The new EIR puts all complaints about thoroughness to rest. It addresses almost every conceivable facet of the construction and modernization project of which one can think. It involved scores of consultants from different companies and agencies and it took years to put together.
To that end, almost everyone involved in the debate over the modernization project seems to agree that the EIR is comprehensive and represents a good example of what an EIR should be. There are, of course, a few dissenters, such as an attorney from CBE who spoke at the public comment hearing and claimed that the EIR fails to adequately address solar alternatives and is therefore deficient; but such views seem to be in the minority. Even mayoral candidate and Richmond Progressive Alliance figurehead Mike Parker has called it an “extremely good EIR.”
What neither side seems to agree on is exactly what all of the information in the new EIR actually means.

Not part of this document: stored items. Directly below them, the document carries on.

(** Neither the wait nor the retiring changes the state. *)
Lemma wait_rounds_same n nm e aid m stall d lp seen :
  guar eq (wait_rounds (J:=J) cfg n nm e aid m stall d lp seen).
Proof.
  revert d lp seen. induction n as [|n IH]; intros d lp seen; cbn [wait_rounds]; [done|].
  repeat first [apply IH | solve [apply quiet] | guar_step]; done.
Qed.
Lemma wait_member_same n nm e aid m stall : guar eq (wait_member_active (J:=J) cfg n nm e aid m stall).
Proof. unfold wait_member_active. apply guar_bind; [apply quiet|]. intros now. apply wait_rounds_same. Qed.
Lemma retire_leg_same he aid from old :
  guar eq (retire_leg (J:=J) engine_token admin_credential he aid from old).
Proof. unfold retire_leg. same_auto. Qed.

(** An orphan names the volume of the leg that was replaced. *)
Definition orphan_of (nm : string) (v : DistVolume) (from : string) (o : Orphan) : Prop :=
  orphan_node o = from ∧ of_volume o = nm
  ∧ ∃ l, l ∈ legs v ∧ leg_node l = from ∧ leg_volume_id l = Some (orphan_volume_id o).

(** No replacement in flight, or no engine to ask about it. *)
Definition nothing_to_finish (nm : string) (fd : FedState) : Prop :=
  ∀ v rep h aid, volumes fd !! nm = Some v → replacing v = Some rep → head v = Some h → array_id v = Some aid →
    nodes fd !! h = None ∨ nodes fd !! leg_node (rep_leg rep) = None.

(** The records with a volume's new record, the orphans added, and a new
    revision. *)
Definition with_volume (nm : string) (v' : DistVolume) (left_ : list Orphan) (fd : FedState) : FedState :=
  fd <| volumes := <[nm := v']> (volumes fd) |> <| orphans := (orphans fd ++ left_)%list |>
     <| revision := u64_add (revision fd) 1 |>.

Section env.
Context {W : Type} (env : ∀ R, Call J R → W → R * W).
(** The writer's own step. *)
Lemma net_inv_writer w l n fed fed' : instances n !! w = Some fed →
  (revision fed ≤ revision fed' ≤ u64_max)%Z → net_inv w l n →
  let n' := MkNet (<[w := fed']> (instances n)) (in_flight n) in net_inv w (n' :: l) n'.
Proof.
  intros Hw Hr (_ & fw & Hfw & Hb & Hin & Hp) n'. simplify_eq. split; [by left|].
  assert (instances n' !! w = Some fed') as Hw'
    by (apply list_lookup_insert_eq; by eapply lookup_lt_Some).
  exists fed'. split; [done|]. split; [lia|]. split.
  - intros i f [(<- & <- & _)|[_ Hi]]%list_lookup_insert_Some.
    + split; [|lia]. exists n', fed'. split; [by left|done].
    + destruct (Hin i f Hi) as [Hh Hle]. split; [by apply held_cons|lia].
  - intros p Hpin. destruct (Hp p Hpin) as [Hh Hle]. split; [by apply held_cons|lia].
Qed.
(** An instance's records become others the writer held. *)
Lemma net_inv_other w l n i fed fed' : instances n !! i = Some fed →
  (revision fed' = revision fed ∧ durable fed' = durable fed) ∨
  (revision fed < revision fed')%Z ∧ (∃ p, p ∈ in_flight n ∧ revision fed' = pl_revision p ∧ durable fed' = pl_durable p) →
  net_inv w l n →
  let n' := MkNet (<[i := fed']> (instances n)) (in_flight n) in net_inv w (n' :: l) n'.
Proof.
  intros Hi Hor (Hn & fw & Hfw & Hb & Hin & Hp) n'. split; [by left|].
  assert (held w l (revision fed') (durable fed') ∧ (revision fed' ≤ revision fw)%Z) as [Hh Hle].
  { destruct Hor as [[-> ->]|(_ & p & Hpin & -> & ->)]; [by eapply Hin|by apply Hp]. }
  assert (∃ fw', instances n' !! w = Some fw' ∧ revision fw' = revision fw) as (fw' & Hw' & Hrw).
  { destruct (decide (i = w)) as [->|Hne]; [|exists fw; simpl; by rewrite list_lookup_insert_ne].
    exists fed'. simplify_eq. split; [apply list_lookup_insert_eq; by eapply lookup_lt_Some|].
    destruct Hor as [[Hr _]|[Hr _]]; [done|lia]. }
  exists fw'. rewrite Hrw. split; [done|]. split; [done|]. split.
  - intros j f [(-> & <- & _)|[_ Hj]]%list_lookup_insert_Some; [by split; [apply held_cons|]|].
    destruct (Hin j f Hj). by split; [apply held_cons|].
  - intros p Hpin. destruct (Hp p Hpin). by split; [apply held_cons|].
Qed.
(* ===== verification/Leadership.v ===== *)
(** * Leading the fleet (src/store.rs, the theorems)

    Shown of the programs of [Store]: however the leader's round and the
    writes of the handlers interleave, an instance that acts as the leader
    was granted a lease and created the leader key under it, and its record
    has that lease and revision; nothing is ever asked of the store but reads, lease calls, and transactions guarded by
    the leader key; and, against etcd's transactions, a write leaves in the
    store what memory holds, a refused one makes the instance step down, and
    a deposed leader changes nothing. *)

From S2P Require Import Prelude F64 Config Model Events Refusal Async Traced Json Inventory Sync App Engine Replicate Base64 Records Store.
From stdpp Require Import options.

Section leadership.
Context {J : Type} `{Json J} `{HttpShow}.
Context (json_parse : string → result J string).
Context `{Serde DistVolume} `{Serde Snapshot} `{Serde GroupSnapshot} `{Serde Backup} `{Serde VmMigration}.
Context `{Serde NodeConfig} `{Serde (list Orphan)} `{Serde (list StaleHead)} `{Serde LeaderInfo} `{Serde Meta}.
Context (sp : StoreParams).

Last night, speakers from CBE and APEN were back to attack the EIR and the modernization project itself along with representatives from the California Nurses Association (CNA). Their members, many of whose comments needed to be translated from Lao to English in the case of APEN, expressed a great deal of concern for the health of Richmond’s citizens. The speakers from CNA focused a lot of their attention on the effects of the refinery incident that occurred in 2012, while the members of APEN and CBE spent the majority of their time talking about alternative energy possibilities and air quality indicators. One woman even requested that Chevron forgo all fossil fuel production and move entirely into the field of hemp oil production.
They all said that the refinery is not nearly safe enough and that the new EIR does not provide for the necessary improvements for worker safety. They also claimed that the refinery is the chief polluter in the Richmond area and that the EIR shows that production of toxic air contaminants and green house gas emissions will increase dramatically as a result of this project.

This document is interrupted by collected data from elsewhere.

(** How a run of the steps ends: its failure noted, or the volume grown. *)
Definition ended (nm : string) (to : Z) (s s' : App) (new : history) (r : result unit Sync.Refusal) : Prop :=
  claims s' = claims s ∧ match r with
  | Err _ => note_step nm s s' ∧ (volumes (fed s) !! nm = None → fed s' = fed s) ∧ ∀ v, volumes (fed s) !! nm = Some v →
      aim_of nm s' = fmap (M:=option) to_bytes (expanding v) ∨ aim_of nm s' = Some (target to v)
  | Ok _ => ∃ v, volumes (fed s) !! nm = Some v ∧ ready (fed s) v (target to v)
      ∧ engines_grew (fed s) v (target to v) new ∧ resized nm (target to v) (fed s) (fed s')
  end.
Lemma failed_ended nm to s s1 v p x e new : aimed nm to s s1 v p x → ended nm to s s1 new (Err e).
Proof.
  intros []. split; [by destruct am_note0|]. split; [done|]. split; [congruence|]. intros v' Hv'. rewrite am_vol0 in Hv'. injection Hv' as <-.
  by right.
Qed.

(** From where every engine grew. *)
Lemma expand_done_runs nm to p x s0 v s (w : W * history) : aimed nm to s0 s v p x →
  runs (logged env)
    (let!? from := atomic (record_expanded nm (to_bytes x)) in
     publish_change ;!
     expand_event nm Info (nm +:+ ": expanded " +:+ pretty from +:+ " → " +:+ pretty (to_bytes x) +:+ " bytes") ;!
     Ret (Ok tt))
    (λ r s' w', w.2 `suffix_of` w'.2 ∧ r = Ok tt ∧ claims s' = claims s0 ∧ resized nm (target to v) (fed s0) (fed s')) s w.
Proof.
  intros Ha. apply runs_bind_ok, runs_atomic. rewrite (am_to _ _ _ _ _ _ _ Ha).
  destruct (record_expanded_spec nm (target to v) s0 s v) as (s3 & z & -> & Hc & Hf); [apply Ha..|]. cbn [fst snd].
  set (tail := (_ ;! _)).
  assert (guar report_step tail) as Hr by (unfold tail, expand_event; guar_auto; apply event_of_report).
  pose proof (runs_guar (logged env) report_step tail s3 w _ _ Hr) as [Hf' Hc'].
  split; [exact (runs_history env tail s3 w)|]. split; [unfold tail; by rewrite !run_value_bind|].
  split; [congruence|]. by rewrite Hf'.
Qed.

Lemma expand_steps_runs nm to s0 s w v p x :
  aimed nm to s0 s v p x →
  runs (logged env) (expand_steps (J:=J) nm p x) (λ r s' w', ∃ new, w'.2 = (new ++ w.2)%list ∧ ended nm to s0 s' new r) s w.
Proof.
  intros Ha. unfold expand_steps. destruct (slab_short x) as [short|] eqn:Esl.
  { apply runs_ret. exists []. split; [done|]. by eapply failed_ended. }
  apply runs_bind_ok. eapply runs_mono.
  { apply (does_for_try eq (expand_leg nm (to_bytes x)) (leg_told (to_bytes x)) (x_legs p) tt).
    - intros l h h' Hs. by apply done_by_more.
    - apply expand_leg_tells. }
  intros [u|e] s1 w1 (<- & n1 & E1 & Hl); [|exists n1; split; [exact E1|by eapply failed_ended]]. specialize (Hl u eq_refl).
  apply runs_bind_ok. eapply runs_mono; [apply expand_array_notes|]. intros r s2 w2 (Hn2 & n2 & E2 & Hr).
  pose proof (aimed_later _ _ _ _ _ _ _ _ Ha Hn2) as Ha2.
  assert (w2.2 = ((n2 ++ n1) ++ w.2)%list) as E2' by (by rewrite E2, E1, app_assoc).
  destruct r as [u2|e]; [|exists (n2 ++ n1)%list; split; [exact E2'|by eapply failed_ended]]. specialize (Hr u2 eq_refl).
  apply runs_bind_ok. eapply runs_mono; [apply expand_served_tells|]. intros r s3 w3 (<- & n3 & E3 & Hs).
  assert (w3.2 = ((n3 ++ n2 ++ n1) ++ w.2)%list) as E3' by (by rewrite E3, E2', <- !app_assoc).
  destruct r as [u3|e]; [|exists (n3 ++ n2 ++ n1)%list; split; [exact E3'|by eapply failed_ended]]. specialize (Hs u3 eq_refl).
  eapply runs_mono; [by apply (expand_done_runs nm to p x s0 v)|].
  intros r s4 w4 ([n4 E4] & -> & Hc & Hf). exists (n4 ++ n3 ++ n2 ++ n1)%list. split; [by rewrite E4, E3', !app_assoc|].
  split; [exact Hc|]. exists v. split; [apply Ha|]. split; [apply Ha|]. split; [|exact Hf].
  rewrite <- (am_to _ _ _ _ _ _ _ Ha). eapply told_grew; [exact Ha|exact Esl| | |].
  - eapply Forall_impl; [exact Hl|]. intros l. apply done_by_more. rewrite !app_assoc. apply more_r.
  - eapply array_told_more; [|exact Hr]. rewrite app_assoc. apply more_mid.
  - by apply served_told_more.
Qed.

Lemma engines_grew_more fd v to h e : engines_grew fd v to h → engines_grew fd v to (h ++ e)%list.
Proof.
  intros [Hl Ha Hb Hs]. split; [| |done|].
  - eapply Forall_impl; [exact Hl|]. intros x (u & Hu & Hd). exists u. split; [done|].
    eapply done_by_more; [apply more_l|done].
  - intros E. destruct (Ha E) as (k & a & u & Hk & Hi & Hu & Hx). exists k, a, u. repeat (split; [done|]).
    destruct Hx as [Hx|(b & Hb' & Ht)]; [by left|]. right. exists b.
    split; [eapply array_before_more|eapply took_room_more]; [apply more_l|done|apply more_l|done].
  - intros k id Hk Hi. destruct (Hs k id Hk Hi) as (u & Hu & Hg). exists u. split; [done|].
    by apply (grown_then_read_more h []).
Qed.
Lemma ended_more nm to s s' new r e : ended nm to s s' new r → ended nm to s s' (new ++ e)%list r.
Proof.
  intros [Hc Hr]. split; [done|]. destruct r as [u|x]; [|done]. destruct Hr as (v & Hv & Hrd & Hg & Hf). exists v.
  repeat (split; [done|]). split; [by apply engines_grew_more|done].
Qed.

(** No engine was asked anything. *)
Definition asks_nothing (h : history) : Prop := ∀ m u t q b r, (Exchange (Http m u t q b) r ∉ h).
(** A volume that has the size already, with nothing in flight. *)
Definition has_size (nm : string) (to : Z) (s s' : App) (h : history) : Prop :=
  fed s' = fed s ∧ asks_nothing h ∧ ∃ v, volumes (fed s) !! nm = Some v ∧ expanding v = None ∧ size_bytes v = to.

Lemma expand_claimed_runs nm to s (w : W * history) :
  runs (logged env) (expand_claimed engine_token admin_credential nm to)
    (λ r s' w', ∃ new, w'.2 = (new ++ w.2)%list ∧ (ended nm to s s' new r ∨ r = Ok tt ∧ claims s' = claims s ∧ has_size nm to s s' new)) s w.
Proof.
  unfold expand_claimed. apply runs_bind, runs_invoke. rewrite logged_call. apply runs_bind, runs_atomic. cbn [fst snd].
  generalize (env _ (Now (J:=J)) w.1). intros [now w0]. cbn [fst snd].
  pose proof (expand_record_spec nm to now s) as Hr.
  destruct (expand_record _ _ nm to now s) as [s1 [[p|]|e]]; cbn [fst snd] in *.
  - destruct Hr as (v & x & Ha). apply runs_bind. eapply runs_mono.
    { apply runs_and; [apply (runs_guar (logged env) eq); [apply _..|apply quiet]|apply runs_history]. }
    intros _ s2 w2 [<- [n E]]. cbn [snd] in E. rewrite (am_exp _ _ _ _ _ _ _ Ha).
    eapply runs_mono; [by apply (expand_steps_runs nm to s s1 w2 v p x)|]. intros r s' w' (new & E' & Hp).
    exists (new ++ n ++ [Exchange (Now (J:=J)) now])%list. split; [by rewrite E', E, <- !app_assoc|]. left.
    by apply ended_more.
  - destruct Hr as [-> (v & Hv & Hx & Hz)]. apply runs_ret. exists [Exchange (Now (J:=J)) now]. split; [done|]. right.
    split; [done|]. split; [done|]. split; [done|]. split; [|by exists v].
    intros m u t q b r [Hin|Hin]%elem_of_cons; [|by inversion Hin]. inversion Hin.
  - rewrite Hr. apply runs_ret. exists [Exchange (Now (J:=J)) now]. split; [done|]. left. split; [done|]. split; [done|].
    split; [done|]. intros v Hv. left. unfold aim_of. by rewrite Hv.
Qed.

(** The failure, noted on an expansion in flight. *)
Lemma note_failure_runs nm e s (w : W * history) :
  runs (logged env) (note_failure (J:=J) nm e) (λ _ s' _, keeps_aim nm s s'
    ∧ (volumes (fed s) !! nm = None → fed s' = fed s) ∧ ∀ x, volumes (fed s') !! nm ≫= expanding = Some x → exp_message x = Some (Refusal_show e)) s w.
Proof.
  unfold note_failure. apply runs_bind, runs_writes. apply runs_invoke.
  destruct (volumes (fed s) !! nm ≫= expanding) as [x|] eqn:E; [|split; [done|]; by rewrite E].
  split; [by eapply keeps_aim_change|]. split; [intros Hn; by rewrite Hn in E|]. intros y. unfold update_volume. simpl. rewrite lookup_alter_eq.
  destruct (volumes (fed s) !! nm) as [v|]; [|done]. simpl in *. rewrite E. by intros [= <-].
Qed.
(** What a failure leaves of the expansion in flight. *)
Definition note_left (to : Z) (v : DistVolume) (why : string) (x : option Expansion) : Prop :=
  match x with
  | None => expanding v = None
  | Some x => exp_message x = Some why
      ∧ (to_bytes x = target to v ∨ fmap (M:=option) to_bytes (expanding v) = Some (to_bytes x))
  end.
Lemma noted_left nm to s s' v e : volumes (fed s) !! nm = Some v → note_step nm s s' →
  (aim_of nm s' = fmap (M:=option) to_bytes (expanding v) ∨ aim_of nm s' = Some (target to v)) →
  (∀ x, volumes (fed s') !! nm ≫= expanding = Some x → exp_message x = Some (Refusal_show e)) →
  ∃ x rev, fed s' = (fed s) <| volumes ::= alter (λ v, v <| expanding := x |>) nm |> <| revision := rev |>
    ∧ note_left to v (Refusal_show e) x.
Proof.
  intros Hv [_ (x & rev & Ef)] Ha Hm. exists x, rev. split; [exact Ef|].
  assert (volumes (fed s') !! nm ≫= expanding = x) as Ex.
  { rewrite Ef. simpl. by rewrite lookup_alter_eq, Hv. }
  unfold aim_of in Ha. rewrite Ex in Ha, Hm. destruct x as [x|]; simpl in *.
  - split; [by apply Hm|]. destruct Ha as [Ha|[= Ha]]; [right|left]; congruence.
  - destruct Ha as [Ha|Ha]; [by destruct (expanding v)|done].
Qed.

End facts.

(** ** An example: a mirrored volume grows *)

Section example.
#[local] Existing Instances no_text no_volume no_slab no_discovery.

Definition asked_size (b : option Tree) : option Z :=
  match b with Some t => mbind (M:=option) j_i64 (j_get "size_bytes" t) | None => None end.
(** Engines whose volumes are all as big as the largest expand so far, or,
    stuck, as big as they were whatever they answer. *)
Definition grow_env (stuck : bool) (R : Type) (c : Call Tree R) (w : Z) : R * Z :=
  match c in Call _ R return R * Z with
  | Http _ _ _ _ b =>
      let w := match asked_size b with Some z => if stuck then w else Z.max w z | None => w end in
      (Ok (200%Z, Some (TObj [("capacity_bytes", TNum w); ("virtual_size_bytes", TNum w)])), w)
  | HttpText _ _ => (Err "no route", w)
  | Now => (0%Z, w)
  | PushToPeers | Persist | Sleep _ => (tt, w)
  end.
Definition grow_app (v : DistVolume) : App :=
  App_new (FedState_default
    <| nodes := {["n1" := lone_node "n1" true; "n2" := lone_node "n2" true; "n3" := lone_node "n3" true]} |>
    <| volumes := {["db" := v]} |>) None.
Definition exported (v : DistVolume) : DistVolume :=
  v <| export ::= λ x, x <| ex_node := Some "n1" |> <| ex_volume_id := Some "EV" |> |>.
Definition single (v : DistVolume) : DistVolume := v <| assembly := SingleLeg |> <| legs ::= take 1 |>.
(** Whether an expand to 4096 bytes succeeds, and the size recorded then. *)
Definition try_expand (stuck : bool) (v : DistVolume) : bool * option Z :=
  let p := expand (λ _, None) (λ _, None) "db" 4096 in
  (is_ok (run_value (grow_env stuck) p (grow_app v) 1024%Z),
   fmap (M:=option) size_bytes (volumes (fed (run_state (grow_env stuck) p (grow_app v) 1024%Z)) !! "db")).

Example expand_grows : try_expand false (exported example_volume) = (true, Some 4096%Z).
Proof. vm_compute. reflexivity. Qed.
(** An engine that answers without growing: the served volume is read back
    and the expand fails. *)
Example expand_stuck : try_expand true (exported example_volume) = (false, Some 1024%Z).
Proof. vm_compute. reflexivity. Qed.
(** A single leg that no host sees is not read back. *)
Example expand_unread : try_expand true (single example_volume) = (true, Some 4096%Z).
Proof. vm_compute. reflexivity. Qed.
End example.

Local Close Scope string_scope.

On the other side of the aisle were the labor unions such as the International Brotherhood of Electrical Workers (IBEW) and the Steamfitters union along with members of the Richmond Proud movement. Their members pointed to the 2,300 projected construction jobs that will be created as a result of the modernization process (CBE speakers claim the number is closer to 29 jobs in the long run).
Current Chevron workers and others hoping to get a job at Chevron working on the modernization and expansion project attended the meeting in droves and many got up to speak as well. The workers and union members showered praise on Chevron’s facility as a beacon of safety and said that they modernization project can only yield positive results by making the refinery even safer while simultaneously producing a cleaner-running facility and creating jobs for local residents. They also pointed out that the EIR indicates there will be no net increase in pollution of any kind from the refinery once it is modernized and up and running.
So there you have it. Most everyone agrees that this new EIR is a huge improvement over the last – some local leaders from the usually anti-Chevron RPA faction even call it a “great” EIR – but no one seems to know what the whole document actually says or what many of the statistics mean. To that end, it looks like the consultants have a rough month of responding to additional comments and answering questions about discrepancies ahead of them.